■ Directions ■
Instruction for the entries that follow: retype exactly the lines from the line with "Lemma len_record_at k" to the line with "(forall i, 0 <= i < 2 -> i", both included, and omit all others.

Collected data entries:
----------------------------------------

(** ** Properties *)

(** Whatever the outcome, writing through a handle changes nothing outside the
    staging slot it names: every other region of the media (the active slot, the
    bootloader, the metadata and the journal among them) reads as before, and so
    does it in every state a power cut can leave. *)
Theorem storage_write_confined {W} (p : RibonUpdateStorageProvider W) `{!StorageContract p}
    (s : RibonUpdateStorageSession W) l h off b dl w w' st :
  session_provider s = Some p -> session_layout s = Some l -> layout_typed l ->
  octets b -> 0 <= off ->
  ribon_update_storage_write_inactive (Some s) (Some h) off (Some b) dl w = (w', st) ->
  forall j y, layout_regions l !! j = Some y -> j <> slot_region_index (handle_slot_id h) ->
  slice (region_offset y) (region_length y) (content w') =
    slice (region_offset y) (region_length y) (content w) /\
  (forall d, crash w' d -> exists d0, crash w d0 /\
     slice (region_offset y) (region_length y) d = slice (region_offset y) (region_length y) d0).
Proof.
  intros Hp Hl Ht Hb Hoff H j y Hy Hj. unfold ribon_update_storage_write_inactive in H.
  destruct (resolve_range _ _ _ _ _) as [rst mo] eqn:Hr.
  destruct (decide (rst = RIBON_UPDATE_STORAGE_STATUS_OK)) as [->|Hne].
  2:{ assert (w' = w) as -> by (destruct rst; congruence). eauto. }
  destruct (resolve_range_ok _ _ _ _ _ _ Hr) as (p' & l' & Hp' & Hl' & Hv & _ & -> & Hend & _).
  assert (p' = p) as -> by congruence. assert (l' = l) as -> by congruence.
  destruct (handle_valid_inv s h Hv) as (p' & l' & m & E1 & E2 & E3 & _ & _ & Hlv & Hcap & _).
  assert (p' = p) as -> by congruence. assert (l' = l) as -> by congruence.
  apply layout_structurally_valid_wf in Hlv as Hw; [|done].
  destruct s as [? ? ? ? ? ? ? ?]. simpl in Hp, Hl. subst. simpl in H.
  destruct (call_write p w _ b dl) as [w1 [cst tr]] eqn:Hcall. injection H as <- _.
  pose proof (slot_region_lookup l (handle_slot_id h) Ht) as Hx. set (x := slot_region l _) in *.
  pose proof (tiled_offset_ge _ _ _ _ _ _ (wf_tiled l Hw) Hx).
  pose proof (tiled_end_le _ _ _ _ _ _ (wf_tiled l Hw) Hx) as He. rewrite (wf_end l Hw) in He.
  assert (Hin : region_offset x + off + len b <= region_end x) by (unfold region_end; lia).
  destruct (provider_write_confined p w (region_offset x + off) b dl w1 cst tr ltac:(lia) ltac:(lia)
    Hb Hcall) as [(r & Hlr & Hc) Hd].
  split.
  - rewrite Hc. apply (region_untouched l (slot_region_index (handle_slot_id h)) j x);
      try done; try lia; rewrite ?len_content; congruence.
  - intros d Hcr. destruct (Hd d Hcr) as (d0 & r' & H0 & Hlr' & ->). exists d0. split; [done|].
    apply (region_untouched l (slot_region_index (handle_slot_id h)) j x);
      try done; try lia; rewrite ?(len_crash _ _ H0); congruence.
Qed.
(** A plan that is not refused writes the canonical record and selector of the
    next generation to the slots that are not selected. *)
Lemma commit_plan_ok current m target rs ss g record selector :
  metadata_typed m -> 0 <= target -> match current with Some c => snapshot_ok c | None => True end ->
  commit_plan current m target = inr (rs, ss, g, record, selector) ->
  plan_ok current m target /\
  let '(pg, pd, rs', ss') := previous current in
  rs = rs' /\ ss = ss' /\ g = pg + 1 /\ record = record_wire m target pg pd /\
  selector = selector_wire rs g pg (record_digest m target pg pd) pd.
Proof.
  intros Hm Ht Hc Hp.
  assert (Hpre : exists pg pd rs' ss', previous current = (pg, pd, rs', ss') /\
    0 <= pg < UINT64_MAX /\ (len pd = 32 /\ octets pd) /\ 0 <= rs' < 2 /\ 0 <= ss' < 2 /\
    match record_encode m target (pg + 1) pg pd with
    | None => inl RIBON_UPDATE_TRANSACTION_STATUS_STATE
    | Some rec =>
      match selector_encode rs' (pg + 1) pg (slice 752 32 rec) pd with
      | None => inl RIBON_UPDATE_TRANSACTION_STATUS_STATE
      | Some sel => inr (rs', ss', pg + 1, rec, sel)
      end
    end = inr (rs, ss, g, record, selector)).
  { unfold commit_plan in Hp. destruct current as [c|].
    - destruct (_ || _) eqn:G in Hp; [done|]. bool_to_prop. destruct Hc as [Hr Hs Hg Hd _ _].
      assert (Hw : u64 (snapshot_journal_generation c + 1) = snapshot_journal_generation c + 1)
        by (apply wrap_small, word64; lia).
      rewrite Hw in Hp. rewrite !(wrap_small 32) in Hp by (apply word32; unfold UINT32_MAX; lia).
      eexists _, _, _, _. split; [reflexivity|]. split_and!; try lia; try apply Hd. exact Hp.
    - destruct (_ !=? _) in Hp; [done|]. eexists _, _, _, _. split; [reflexivity|].
      split_and!; try (unfold UINT64_MAX; lia); [done|apply octets_zeros|exact Hp]. }
  destruct Hpre as (pg & pd & rs' & ss' & Epre & Hpg & Hpd & Hrs & Hss & Hrun).
  destruct (record_encode m target (pg + 1) pg pd) as [rec|] eqn:Hrec; [|done].
  destruct (selector_encode _ _ _ _ pd) as [sel|] eqn:Hsel; [|done]. injection Hrun as <- <- <- <- <-.
  pose proof (record_encode_inv _ _ _ _ _ _ Hrec) as (Ht2 & Hgen & _ & Hv & Hlink).
  assert (Hpg64 : word 64 pg) by (apply word64; lia).
  rewrite <- Hgen in Hrec, Hlink.
  rewrite (record_encode_wire m target pg pd Hm Hv ltac:(lia) Hlink) in Hrec. apply Some_inj in Hrec as <-.
  assert (Hslice : slice 752 32 (record_wire m target pg pd) = record_digest m target pg pd)
    by apply (record_wire_slices m target pg pd Hm Hv ltac:(lia) Hpd).
  rewrite Hslice in Hsel. pose proof (selector_encode_inv _ _ _ _ _ _ Hsel) as Hz.
  rewrite selector_encode_wire in Hsel by (done || lia). apply Some_inj in Hsel as <-.
  rewrite Epre. split; [|auto]. split; [|done|lia]. rewrite Epre, <- Hgen. split_and!; try apply Hpd; try done; lia.
Qed.

(** ** How [open] reads the media *)

Section Media.
Context {W O : Type} (p : RibonUpdateStorageProvider W) `{!StorageContract p}.
Context (j : RibonUpdateTransactionJournal W) (l : RibonUpdateLayout) (Hj : journal_ready j p l).

Definition record_at (k : Z) (d : bytes) : bytes := slice (record_offset j k) 1024 d.
Definition selector_at (k : Z) (d : bytes) : bytes := slice (selector_offset j k) 512 d.

(** The bytes of a media of this provider. *)
Definition media_bytes (d : bytes) : Prop := len d = provider_capacity_bytes p /\ octets d.

Ltac geometry :=
  pose proof (journal_geometry j p l Hj);
  repeat rewrite (record_offset_eq j p l Hj) by lia;
  repeat rewrite (selector_offset_eq j p l Hj) by lia.

Lemma len_record_at k d : 0 <= k < 2 -> media_bytes d -> len (record_at k d) = 1024.
Proof. intros ? [? _]. unfold record_at. geometry. apply len_slice; lia. Qed.

Lemma len_selector_at k d : 0 <= k < 2 -> media_bytes d -> len (selector_at k d) = 512.
Proof. intros ? [? _]. unfold selector_at. geometry. apply len_slice; lia. Qed.

(** A record write changes that record only, a selector write that selector. *)
Lemma record_write k d r : 0 <= k < 2 -> media_bytes d -> len r = 1024 ->
  let d' := store d (record_offset j k) r in
  record_at k d' = r /\
  (forall i, 0 <= i < 2 -> i <> k -> record_at i d' = record_at i d) /\
  (forall i, 0 <= i < 2 -> selector_at i d' = selector_at i d).
Proof.
  intros Hk [Hd _] Hr. unfold record_at, selector_at. split_and!; intros; geometry.
  - apply slice_store_same; lia.
  - apply slice_store_outside; lia.
  - apply slice_store_outside; lia.
Qed.
(** The stages of a validation that reached the dependency graph. *)
Record reached (t : tally) : Prop := {
  reached_count : 0 < n <= 64;
  reached_tally : tallied r p mode (upto n) t;
  reached_selections : registry_plugin_selections_are_valid r p = true;
  reached_authority : duplicate_authority r = false;
  reached_budget : tally_arena_budget t <= arena_bytes (product_limits p);
  reached_bootloader : product_kind p = RIBON_PRODUCT_KIND_BOOTLOADER ->
    tally_architecture t = 1 /\ tally_environment t = 1 /\ tally_personality t = 0;
  reached_firmware : product_kind p = RIBON_PRODUCT_KIND_FIRMWARE ->
    tally_architecture t = 1 /\ tally_personality t = 1 /\ tally_environment t = 0;
  reached_required : missing_required p (tally_aggregate t) = false;
}.

Lemma product_plugin_limit :
  ribon_product_descriptor_is_valid (Some p) = true -> product_max_plugins p <= 64.
Proof.
  unfold ribon_product_descriptor_is_valid, RIBON_PLUGIN_REGISTRY_LIMIT.
  destruct (_ || _) eqn:G; [done|]. intros _. by bool_to_prop.
Qed.

Lemma plugin_step_status t x status : plugin_step r p mode t x = inl status ->
  status = RIBON_CORE_STATUS_INVALID_DESCRIPTOR \/ status = RIBON_CORE_STATUS_BAD_LIMIT.
Proof.
  unfold plugin_step. destruct (plugin_at r x); [|injection 1 as <-; auto].
  destruct (_ || _); [injection 1 as <-; auto|]. destruct (_ <? _); [injection 1 as <-; auto|done].
Qed.

Lemma guard_kind kind (a b c : bool) : (product_kind p =? kind) && (a || b || c) = false ->
  product_kind p = kind -> a = false /\ b = false /\ c = false.
Proof.
  intros H Hk. rewrite (proj2 (Z.eqb_eq _ _) Hk) in H. simpl in H. bool_to_prop. done.
Qed.

(** Validation ends early with a status, or decides by the graph. *)
Lemma validate_stages :
  (exists status, ribon_plugin_registry_validate (Some r) (Some p) mode = Some status /\
     status <> RIBON_CORE_STATUS_OK /\ status <> RIBON_CORE_STATUS_DEPENDENCY_CYCLE) \/
  exists t, reached t /\
    ribon_plugin_registry_validate (Some r) (Some p) mode =
    match build_graph r p (tally_aggregate t) with
    | inl status => Some status
    | inr g =>
      match order_exists n g with
      | None => None
      | Some true => Some RIBON_CORE_STATUS_OK
      | Some false => Some RIBON_CORE_STATUS_DEPENDENCY_CYCLE
      end
    end.
Proof.
  unfold ribon_plugin_registry_validate.
  destruct (_ || _) eqn:G; [left; by eexists|]. bool_to_prop.
  match goal with V : ribon_product_descriptor_is_valid _ = true |- _ => apply product_plugin_limit in V end.
  assert (Hn : 0 < n <= 64) by (pose proof (typed_plugin_count r Hr); unfold n; lia). fold n.
  destruct (foldE _ _ _) as [status|t] eqn:Ht.
  { left. apply foldE_inl in Ht as (done & x & rest & b & _ & _ & Hx). apply plugin_step_status in Hx.
    exists status. split; [done|]. by destruct Hx as [-> | ->]. }
  apply (plugins_tallied r p mode ltac:(unfold n in Hn; lia)) in Ht.
  destruct (registry_plugin_selections_are_valid r p) eqn:Hsel; [|left; by eexists]. cbn [negb].
  destruct (duplicate_authority r) eqn:Hdup; [left; by eexists|].
  destruct (_ || _) eqn:G2; [left; by eexists|]. apply orb_false_iff in G2 as [G2 Gf].
  apply orb_false_iff in G2 as [G2 Gb]. bool_to_prop.
  destruct (missing_required p (tally_aggregate t)) eqn:Hmiss; [left; by eexists|].
  right. exists t. split; [|done]. constructor; try done.
  - intros Hk. apply (guard_kind _ _ _ _ Gb) in Hk as (? & ? & ?). by bool_to_prop.
  - intros Hk. apply (guard_kind _ _ _ _ Gf) in Hk as (? & ? & ?). by bool_to_prop.
Qed.

(** With the tally's aggregate, a capability a plugin provides is never external. *)
Lemma uses_bits t c i : reached t ->
  uses c i <-> exists bit, 0 <= bit < 64 /\ uses_bit r p (tally_aggregate t) c bit i.
Proof.
  intros Ht. pose proof (reached_count t Ht) as Hn. unfold n in Hn. split.
  - intros (bit & Hb & Hreq & Hp). exists bit. split; [done|]. split_and!; try done.
    destruct (registry_provider_spec r p ltac:(lia) bit i Hp) as [Hi Hprov].
    pose proof (tallied_aggregate _ _ _ _ _ (reached_tally t Ht) i bit ltac:(by apply upto_in)
      ltac:(lia) Hprov) as Ha.
    unfold external. apply Z.eqb_neq in Ha. rewrite Ha. apply andb_false_r.
  - intros (bit & Hb & Hreq & _ & Hp). by exists bit.
Qed.

(** The graph decides whether the use relation has an order. *)
Lemma graph_order t g : reached t -> build_graph r p (tally_aggregate t) = inr g ->
  exists b, order_exists n g = Some b /\
    (b = true <-> exists l, l ≡ₚ upto n /\ forall before c after, l = before ++ c :: after ->
       forall i, uses c i -> i ∈ before).
Proof.
  intros Ht Hg. pose proof (reached_count t Ht) as Hn. unfold n in *.
  destruct (build_graph_built r p (tally_aggregate t) ltac:(lia) g Hg) as [[_ Hdeg Hedge] _].
  destruct (order_exists_spec (registry_plugin_count r) ltac:(lia) (dependencies g) g eq_refl Hdeg)
    as (b & Hb & Hiff). exists b. split; [done|]. rewrite Hiff.
  assert (Hc : forall l before c after, l ≡ₚ upto (registry_plugin_count r) -> l = before ++ c :: after ->
    0 <= c < registry_plugin_count r).
  { intros l before c after Hl ->. apply upto_in. rewrite <- Hl, elem_of_app. right. left. }
  split; intros (l & Hl & Ho); exists l; (split; [done|]); intros before c after Heq i.
  - intros Hu. assert (Hi : 0 <= i < registry_plugin_count r)
      by (destruct Hu as (bit & _ & _ & Hp); apply (registry_provider_spec r p ltac:(lia) bit i Hp)).
    apply (Ho before c after Heq i Hi), Hedge; [done|by eapply Hc|].
    apply (uses_bits t c i Ht) in Hu as (bit & ? & ?). exists bit. split; [|done]. split; [by eapply Hc|done].
  - intros Hi He. apply (Ho before c after Heq). apply Hedge in He; [|done|by eapply Hc].
    destruct He as (bit & [_ Hb'] & Hu). apply (uses_bits t c i Ht). eauto.
Qed.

----------------------------------------

■ Response area ■
Lemma len_record_at k d : 0 <= k < 2 -> media_bytes d -> len (record_at k d) = 1024.
Proof. intros ? [? _]. unfold record_at. geometry. apply len_slice; lia. Qed.

Lemma len_selector_at k d : 0 <= k < 2 -> media_bytes d -> len (selector_at k d) = 512.
Proof. intros ? [? _]. unfold selector_at. geometry. apply len_slice; lia. Qed.

(** A record write changes that record only, a selector write that selector. *)
Lemma record_write k d r : 0 <= k < 2 -> media_bytes d -> len r = 1024 ->
  let d' := store d (record_offset j k) r in
  record_at k d' = r /\
  (forall i, 0 <= i < 2 -> i <> k -> record_at i d' = record_at i d) /\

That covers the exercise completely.